As India and Pakistan resume their peace talks on Tuesday, both nations are confronted with a paradox. In two years of the peace process, until the Mumbai massacre stalled it, the two governments have done a lot more than any of their predecessors over the last two decades. Yet, there is a widespread sense that the peace process is stalled and that the talks between the two foreign secretaries will be tense.
The pervasive mood of pessimism in India, generated by the July terrorist attacks in Mumbai, need not necessarily correspond with the real state of play in the official negotiations between New Delhi and Islamabad. But first, a word on the broad gains from the peace process. Since the peace process was launched in June 2004, India and Pakistan have produced an impressive array of understandings on a range of issues, from nuclear arms control to greater contact between the two peoples.

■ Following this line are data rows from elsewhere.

Lemma moveToHead_spec st :
  RxWf st.1 → rx_next st.1 ≠ 0 →
  ∃ rx', moveToHead st = ((rx', st.2), Ok tt) ∧ RxWf rx' ∧ rx_next rx' = 0 ∧
         buffered rx' = buffered st.1 ∧ same_keys st.1 rx'.
Proof.
  intros Hwf Hne. destruct st as [rx c]. cbn in *. pose proof (buffered_length _ Hwf) as Hbl.
  pose proof Hwf as [Hn Hm Hnil Hb]. unfold moveToHead. erewrite stM_bind_run by done. cbn beta.
  destruct (rx_buf rx) as [b|] eqn:Hbuf; [|specialize (Hnil eq_refl); lia]. specialize (Hb b eq_refl).
  erewrite stM_bind_run by (unfold lift, theBuf; cbn; by rewrite Hbuf).
  assert (slice b (rx_next rx) (rx_n rx) = Ok (buffered rx)) as Hsl.
  { rewrite slice_Ok by lia. unfold buffered. rewrite Hbuf. f_equal. f_equal. lia. }
  erewrite stM_bind_run by (unfold lift; cbn; by rewrite Hsl).
  erewrite stM_bind_run by (unfold lift; by rewrite put_bytes_spec by lia).
  eexists. split; [done|]. cbn. change (Z.to_nat 0) with 0%nat. rewrite firstn_O. cbn [app Nat.add].
  assert (zlen (buffered rx ++ drop (length (buffered rx)) b) = maxMessageSize) as Hz.
  { unfold zlen, maxMessageSize in *. rewrite length_app, length_drop. lia. }
  split_and!; [|done| |done].
  - split; cbn; [lia|lia|done|]. intros b' Hb'. by simplify_eq.
  - unfold buffered at 1. cbn. rewrite Z.sub_0_r. unfold zlen. rewrite Nat2Z.id. apply take_app_length.
Qed.

Lemma rewind_spec st :
  RxWf st.1 →
  ∃ rx', rewind st = ((rx', st.2), Ok tt) ∧ Filling headerLen (rx', st.2) ∧
         buffered rx' = buffered st.1 ∧ same_keys st.1 rx'.
Proof.
  intros Hwf. destruct st as [rx c]. cbn in *. unfold rewind. erewrite stM_bind_run by done. cbn beta.
  assert (∃ rx1, (if negb (rx_next rx =? 0) then moveToHead else mret tt) (rx, c) = ((rx1, c), Ok tt) ∧
            RxWf rx1 ∧ rx_next rx1 = 0 ∧ buffered rx1 = buffered rx ∧ same_keys rx rx1)
    as (rx1 & Hrun & Hwf1 & Hn1 & Hb1 & Hk1).
  { destruct (rx_next rx =? 0) eqn:E; bool_prop; cbn [negb].
    - exists rx. unfold same_keys. done.
    - by apply (moveToHead_spec (rx, c)). }
  erewrite stM_bind_run by exact Hrun. cbn beta. eexists. split; [done|]. cbn.
  destruct (_ && _) eqn:E; bool_prop.
  - unfold same_keys in *. split_and!; try done; try apply Hk1.
    + split; cbn; [|done|unfold headerLen, maxMessageSize; lia|done].
      destruct Hwf1 as [Hn Hm Hnil Hb]. split; cbn; [lia|done|done|done].
    + rewrite <- Hb1. unfold buffered. cbn. destruct (rx_buf rx1); [|done].
      match goal with Hz : rx_n rx1 = 0 |- _ => rewrite Hz, Hn1 end. done.
  - split_and!; [|done|apply Hk1..]. split; cbn; [done|done|unfold headerLen, maxMessageSize; lia|done].
Qed.

(** The part of [decryptOneLocked] before the decryption: where the message is. *)
Definition fetch : stM RX (Z * Z) :=
  _ ← readNLocked pool headerLen;
  rx ← getRx;
  buf ← lift (theBuf rx);
  bs ← lift (slice buf 0 headerLen);
  len ← lift (Uint16 bs 1);
  _ ← readNLocked pool (headerLen + len);
  _ ← modRx (set_next (headerLen + len));
  mret (0, headerLen + len).

Definition locate : stM RX (Z * Z) :=
  _ ← modRx (set_plaintext []);
  whole ← wholeMessageLocked;
  match whole with
  | Some p => mret p
  | None => _ ← rewind; fetch
  end.

Lemma decryptOne_locate st :
  decryptOneLocked pool st = (locate ≫= λ p, decryptLocked p.1 p.2) st.
Proof.
  unfold decryptOneLocked, locate. rewrite stM_bind_assoc. apply stM_bind_ext. intros _ s1.
  rewrite stM_bind_assoc. apply stM_bind_ext. intros [[off len]|] s2; [done|].
  rewrite stM_bind_assoc. unfold rewind. rewrite stM_bind_assoc. apply stM_bind_ext. intros rx s3.
  rewrite stM_bind_assoc. apply stM_bind_ext. intros _ s4. apply stM_bind_ext. intros _ s5.
  unfold fetch. repeat (rewrite stM_bind_assoc; apply stM_bind_ext; intros ? ?). done.
Qed.

(** A message was taken off the stream, and lies in the buffer before [next]. *)
Definition taken (st st' : RX) (off len : Z) : Prop :=
  ∃ msg b, stream st = msg ++ stream st' ∧ zlen msg = len ∧ headerLen <= len ∧ announced msg = len ∧
    rx_buf st'.1 = Some b ∧ slice b off (off + len) = Ok msg ∧ 0 <= off ∧ off + len <= rx_next st'.1.

Lemma fetch_spec st st' r :
  Filling headerLen st → Forall is_byte (stream st) → fetch st = (st', r) →
  RxWf st'.1 ∧ same_keys st.1 st'.1 ∧
  ((∃ off len, r = Ok (off, len) ∧ taken st st' off len) ∨ (∃ e, r = Err e ∧ stream st' = stream st)) ∧
  (reads_ok st.2 → reads_ok st'.2 ∧
     (headerLen <= zlen (stream st) → announced (stream st) <= maxMessageSize →
      announced (stream st) <= zlen (stream st) → ∃ p, r = Ok p)).
Proof using pool_length.
  intros Hf Hbyte Hl. unfold fetch in Hl. destruct (readNLocked pool headerLen st) as [st1 r1] eqn:Hr1.
  destruct (readNLocked_spec _ _ _ _ Hf Hr1) as (Hf1 & Hs1 & Hk1 & Hc1 & Hok1).
  unfold mbind at 1, stM_bind at 1 in Hl. rewrite Hr1 in Hl. destruct Hc1 as [[-> Hn1]|[e ->]].
  2:{ simplify_eq. split_and!; [apply Hf1|done|right; eauto|]. intros Hok. destruct (Hok1 Hok) as [? Hdone].
      split; [done|]. intros Hlen _ _. by discriminate (Hdone Hlen). }
  pose proof Hf1 as [Hwf1 Hnext1 _ _]. pose proof (buffered_length _ Hwf1) as Hbl1. rewrite Hnext1 in Hbl1.
  destruct (rx_buf st1.1) as [b1|] eqn:Hb1.
  2:{ rewrite (wf_nil _ Hwf1 Hb1) in Hn1. unfold headerLen in Hn1. lia. }
  pose proof (wf_buf _ Hwf1 _ Hb1) as Hlb1. pose proof (wf_n _ Hwf1) as Hm1.
  pose proof (buffered_head _ _ Hb1 Hnext1) as Hbh1.
  erewrite stM_bind_run in Hl by done. cbn beta in Hl.
  erewrite stM_bind_run in Hl by (unfold lift, theBuf; by rewrite Hb1).
  assert (slice b1 0 headerLen = Ok (take 3 (stream st))) as Hsl.
  { unfold headerLen in *. rewrite slice_Ok by lia. f_equal. rewrite <- Hs1. unfold stream.
    rewrite take_app_le by (unfold zlen in *; lia). rewrite Hbh1, firstn_firstn. change (Z.to_nat 0) with 0%nat.
    rewrite skipn_O. f_equal. lia. }
  erewrite stM_bind_run in Hl by (unfold lift; by rewrite Hsl).
  assert (headerLen <= zlen (stream st)) as Hlen.
  { rewrite <- Hs1. unfold stream. unfold zlen in *. rewrite length_app. lia. }
  assert (headerLen + be_at 2 (take 3 (stream st)) 1 = announced (stream st)) as Han.
  { rewrite <- (take_drop 3 (stream st)) at 2. symmetry. apply announced_prefix.
    unfold zlen, headerLen in *. rewrite length_take. lia. }
  erewrite stM_bind_run in Hl.
  2:{ unfold lift. rewrite Uint16_Ok; [done|lia|]. unfold zlen, headerLen in *. rewrite length_take. lia. }
  cbn beta in Hl. rewrite Han in Hl. pose proof (announced_bound _ Hbyte Hlen) as Hab.
  destruct (readNLocked pool (announced (stream st)) st1) as [st2 r2] eqn:Hr2.
  unfold mbind at 1, stM_bind at 1 in Hl. rewrite Hr2 in Hl.
  destruct (decide (announced (stream st) <= maxMessageSize)) as [Hfit|Hbig].
  2:{ unfold readNLocked in Hr2. destruct (maxMessageSize <? announced (stream st)) eqn:E; bool_prop; [|lia].
      simplify_eq. split_and!; [done|done|right; eauto|]. intros Hok. destruct (Hok1 Hok). split; [done|lia]. }
  assert (Filling (announced (stream st)) st1) as Hf2.
  { split; [done|done|lia|]. intros Hnil. congruence. }
  destruct (readNLocked_spec _ _ _ _ Hf2 Hr2) as (Hf3 & Hs2 & Hk2 & Hc2 & Hok2).
  assert (same_keys st.1 st2.1) as Hk.
  { unfold same_keys in *. destruct Hk1 as (? & ? & ?), Hk2 as (? & ? & ?). split_and!; congruence. }
  destruct Hc2 as [[-> Hn2]|[e ->]].
  2:{ simplify_eq. split_and!; [apply Hf3|done|right; eexists; split; [done|congruence]|].
      intros Hok. destruct (Hok1 Hok) as [Hok' _]. destruct (Hok2 Hok') as [? Hdone].
      split; [done|]. intros _ _ Hall. rewrite <- Hs1 in Hall at 2. by discriminate (Hdone Hall). }
  erewrite stM_bind_run in Hl by done. unfold mret, stM_ret in Hl. simplify_eq. destruct Hf3 as [Hwf3 Hnext3 _ Hnil3].
  destruct (rx_buf st2.1) as [b2|] eqn:Hb2; [|rewrite (wf_nil _ Hwf3 Hb2) in Hn2; unfold headerLen in *; lia].
  destruct (advance st2.1 (announced (stream st)) Hwf3) as (Hwf4 & Hsplit & Hslice).
  { rewrite Hnext3. unfold headerLen in *. lia. }
  rewrite Hnext3, Z.add_0_l in Hwf4, Hsplit, Hslice. pose proof (buffered_length _ Hwf3) as Hbl3.
  assert (zlen (take (Z.to_nat (announced (stream st))) (buffered st2.1)) = announced (stream st)) as Hzl.
  { unfold zlen, headerLen in *. rewrite length_take. lia. }
  assert (stream st = take (Z.to_nat (announced (stream st))) (buffered st2.1) ++
            stream (set_next (announced (stream st)) st2.1, st2.2)) as Hcut.
  { unfold stream at 3. cbn [fst snd]. rewrite app_assoc, <- Hsplit. by rewrite <- Hs1, <- Hs2. }
  split_and!; [exact Hwf4|exact Hk| |].
  - left. eexists _, _. split; [done|]. eexists _, b2. cbn [fst snd set_next rx_buf rx_next].
    split_and!; [exact Hcut|done|lia| |done|by apply Hslice|lia|lia].
    erewrite <- announced_prefix by (rewrite Hzl; lia). by rewrite <- Hcut.
  - intros Hok. destruct (Hok1 Hok) as [Hok' _]. destruct (Hok2 Hok') as [? _]. split; [done|eauto].
Qed.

Despite Pakistan’s reluctance to offer either the most favoured nation status or fully implement the South Asian Free Trade Agreement, official trade between the two countries has grown rapidly in the last few years. More visas are being issued today by both embassies than ever before.
Even in Jammu and Kashmir, that enduring bone of contention between the two countries, the guns on the international border, the line of control and on the Siachen glacier have fallen silent for nearly three years. For the first time in decades, the line of control has been opened up for the movement of people between the two parts of J&K. India and Pakistan also have plans to facilitate trade across the LoC.